* [THE PROBLEM] Give again, word for word, every line below from the one that has "Definition requires_unfamiliar (unfamiliar_skills" through the one that has "Definition byte_of (n", both included, and no others.

[[ RECORDS FOR THIS TASK open ]]

(** * JOB_scraper: the retrieval / extraction / filtering pipeline of
    [job_scraper.py], embedded in Rocq.

    Conventions of the embedding.
    - A Python [str] is a [string]; a character is read as the code point
      of the same number, so the model covers the strings whose code
      points are below 256.  [lower], [strip], [in] and [quote_plus] are
      the Python operations on that range.  The query and the location
      are also given as any [str], a list of code points (module
      [Unicode]): there the encoder of [quote_plus] raises on a
      surrogate, and the page loop calls the URL builder outside its
      [try] block as the source does.
    - A job record is the [dict] built by [extract_job_info]: a finite map
      from field name to a value that is a [str] or a list of [str].
    - The markup is the tree BeautifulSoup hands to the code; [find],
      [find_all], [text] and [get] follow the library on that tree.
    - The network is a function from the requested URL to what the
      request produces, an answer with its status code; every request
      and every pause is recorded in a trace.  Output written with
      [print] is not modelled. *)

From Stdlib Require Import Ascii NArith ZArith Lia.
From stdpp Require Import base gmap strings list pretty sorting.

Open Scope N_scope.
Open Scope Z_scope.
Open Scope nat_scope.

#[local] Arguments String.append !_ _ / : simpl nomatch.

(** ** Python strings *)

Module PyStr.

Definition code (c : ascii) : N := N_of_ascii c.

Definition between (lo hi n : N) : bool := (lo <=? n)%N && (n <=? hi)%N.

(** [str.isspace] on one character. *)
Definition is_space (c : ascii) : bool :=
  let n := code c in
  between 9 13 n || between 28 32 n || (n =? 133)%N || (n =? 160)%N.

(** The upper-case letters: A-Z and the accented capitals, without the
    multiplication sign. *)
Definition is_upper (c : ascii) : bool :=
  let n := code c in
  between 65 90 n || between 192 214 n || between 216 222 n.

Definition lower_char (c : ascii) : ascii :=
  if is_upper c then ascii_of_N (code c + 32) else c.

(** [s.lower()] *)
Fixpoint lower (s : string) : string :=
  match s with
  | EmptyString => EmptyString
  | String c s' => String (lower_char c) (lower s')
  end.

Fixpoint lstrip (s : string) : string :=
  match s with
  | EmptyString => EmptyString
  | String c s' => if is_space c then lstrip s' else s
  end.

Definition is_empty (s : string) : bool :=
  match s with EmptyString => true | String _ _ => false end.

Fixpoint rstrip (s : string) : string :=
  match s with
  | EmptyString => EmptyString
  | String c s' =>
      let r := rstrip s' in
      if is_space c && is_empty r then EmptyString else String c r
  end.

(** [s.strip()] *)
Definition strip (s : string) : string := rstrip (lstrip s).

Fixpoint startswith (s p : string) {struct p} : bool :=
  match p, s with
  | EmptyString, _ => true
  | String a p', String b s' => Ascii.eqb a b && startswith s' p'
  | String _ _, EmptyString => false
  end.

(** [needle in hay] *)
Fixpoint contains (hay needle : string) : bool :=
  startswith hay needle ||
  match hay with
  | EmptyString => false
  | String _ hay' => contains hay' needle
  end.

(** Number of positions of [hay] at which [needle] starts. *)
Fixpoint occurrences (hay needle : string) : nat :=
  (if startswith hay needle then 1 else 0) +
  match hay with
  | EmptyString => 0
  | String _ hay' => occurrences hay' needle
  end.

(** Iterating over a [str] yields its characters as one-character
    strings. *)
Fixpoint chars (s : string) : list string :=
  match s with
  | EmptyString => []
  | String c s' => String c EmptyString :: chars s'
  end.

(** [sep.join(parts)] *)
Fixpoint join (sep : string) (parts : list string) : string :=
  match parts with
  | [] => ""
  | [p] => p
  | p :: ps => p +:+ sep +:+ join sep ps
  end.

(** [str(n)] for an [int]. *)
Definition str_of_int (n : Z) : string := pretty n.

(** A string is a substring of another one when it sits between a
    prefix and a suffix of it. *)
Definition substring (needle hay : string) : Prop :=
  exists a b, hay = a +:+ needle +:+ b.

End PyStr.

(** ** Job records *)

Inductive value : Type :=
| VStr (s : string)
| VList (l : list string).

#[global] Instance value_eq_dec : EqDecision value.
Proof. solve_decision. Defined.

(** A job record: the dict returned by [extract_job_info]. *)
Abbreviation job := (gmap string value).

Definition NA : string := "N/A".

(** [job.get('skills', [])], as the sequence the comprehension iterates. *)
Definition get_skills (j : job) : list string :=
  match j !! "skills" with
  | Some (VList l) => l
  | Some (VStr s) => PyStr.chars s
  | None => []
  end.

(** ** Skill filter *)

Definition has_unfamiliar (unfamiliar_skills : list string) (j : job) : bool :=
  let job_skills := map PyStr.lower (get_skills j) in
  let unfamiliar_lower :=
    map (fun skill => PyStr.strip (PyStr.lower skill)) unfamiliar_skills in
  existsb
    (fun unfamiliar =>
       existsb (fun job_skill => PyStr.contains job_skill unfamiliar) job_skills)
    unfamiliar_lower.

(** The [for job in jobs] loop, with [filtered_jobs] as its accumulator. *)
Fixpoint filter_loop (unfamiliar_skills : list string) (jobs filtered_jobs : list job)
  : list job :=
  match jobs with
  | [] => filtered_jobs
  | j :: rest =>
      if negb (has_unfamiliar unfamiliar_skills j)
      then filter_loop unfamiliar_skills rest (filtered_jobs ++ [j])
      else filter_loop unfamiliar_skills rest filtered_jobs
  end.

Definition filter_jobs_by_skills (jobs : list job) (unfamiliar_skills : list string)
  : list job :=
  filter_loop unfamiliar_skills jobs [].

(** The exclusion rule in the words of the specification: some entry of
    the unfamiliar list, lower-cased and trimmed, is a substring of some
    skill token of the record, lower-cased. *)
Definition requires_unfamiliar (unfamiliar_skills : list string) (j : job) : Prop :=
  exists u t, u ∈ unfamiliar_skills /\ t ∈ get_skills j /\
    PyStr.substring (PyStr.strip (PyStr.lower u)) (PyStr.lower t).

(** ** URL builder *)

Module Urllib.

Definition byte_of (n : N) : ascii := ascii_of_N n.

(** UTF-8 of one code point below 256. *)
Definition utf8_char (c : ascii) : string :=
  let n := PyStr.code c in
  if (n <? 128)%N then String c ""
  else String (byte_of (192 + n / 64)) (String (byte_of (128 + n mod 64)) "").

(** [s.encode('utf-8')] *)
Fixpoint utf8_encode (s : string) : string :=
  match s with
  | EmptyString => ""
  | String c s' => utf8_char c +:+ utf8_encode s'
  end.

(** Letters, digits and [_.-~] are never quoted. *)
Definition always_safe (b : ascii) : bool :=
  let n := PyStr.code b in
  PyStr.between 65 90 n || PyStr.between 97 122 n || PyStr.between 48 57 n ||
  (n =? 95)%N || (n =? 46)%N || (n =? 45)%N || (n =? 126)%N.

Definition hex_digit (n : N) : ascii :=
  if (n <? 10)%N then byte_of (48 + n) else byte_of (55 + n).

(** One byte of the encoded value: kept, turned into [+] (a space) or
    written as [%XX]. *)
Definition quote_byte (b : ascii) : string :=
  if always_safe b then String b ""
  else if Ascii.eqb b " " then "+"
  else String "%" (String (hex_digit (PyStr.code b / 16))
                     (String (hex_digit (PyStr.code b mod 16)) "")).

Fixpoint quote_bytes (bs : string) : string :=
  match bs with
  | EmptyString => ""
  | String b bs' => quote_byte b +:+ quote_bytes bs'
  end.

(** [urllib.parse.quote_plus(s)] *)
Definition quote_plus (s : string) : string := quote_bytes (utf8_encode s).

End Urllib.

(** A [dict] whose iteration order matters: the keys in insertion order.
    [d[k] = v] replaces the value of a key that is there and appends a
    new key at the end. *)
Fixpoint dict_set {V : Type} (d : list (string * V)) (k : string) (v : V)
  : list (string * V) :=
  match d with
  | [] => [(k, v)]
  | (k', v') :: d' =>
      if String.eqb k' k then (k', v) :: d' else (k', v') :: dict_set d' k v
  end.

Definition base_url : string :=
  "https://www.timesjobs.com/candidate/job-search.html".

Definition search_params (search_query location : string) (page : Z)
  : list (string * string) :=
  let params :=
    [ ("from", "submit");
      ("luceneResultSize", "25");
      ("txtKeywords", search_query);
      ("postWeek", "60");
      ("searchType", "personalizedSearch");
      ("actualTxtKeywords", search_query);
      ("searchBy", "0");
      ("rdoOperator", "OR");
      ("pDate", "I");
      ("sequence", PyStr.str_of_int page);
      ("startPage", "1") ] in
  if PyStr.is_empty location then params
  else dict_set params "txtLocation" location.

Definition build_search_url (search_query location : string) (page : Z) : string :=
  let params := search_params search_query location page in
  let url_params :=
    PyStr.join "&"
      (map (fun kv => fst kv +:+ "=" +:+ Urllib.quote_plus (snd kv)) params) in
  base_url +:+ "?" +:+ url_params.

(** ** Exceptions *)

Inductive exn : Type :=
| TypeError
| AttributeError
| RequestException
| HTTPError
| ParserError
| UnicodeEncodeError.

(** [RequestException] and its subclass [HTTPError]; every [exn] is an
    [Exception]. *)
Definition is_request_exception (e : exn) : bool :=
  match e with
  | RequestException | HTTPError => true
  | _ => false
  end.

[[ RECORDS FOR THIS TASK closed ]]

* [WRITTEN ANSWER]
Definition requires_unfamiliar (unfamiliar_skills : list string) (j : job) : Prop :=
  exists u t, u ∈ unfamiliar_skills /\ t ∈ get_skills j /\
    PyStr.substring (PyStr.strip (PyStr.lower u)) (PyStr.lower t).

(** ** URL builder *)

Module Urllib.

Definition byte_of (n : N) : ascii := ascii_of_N n.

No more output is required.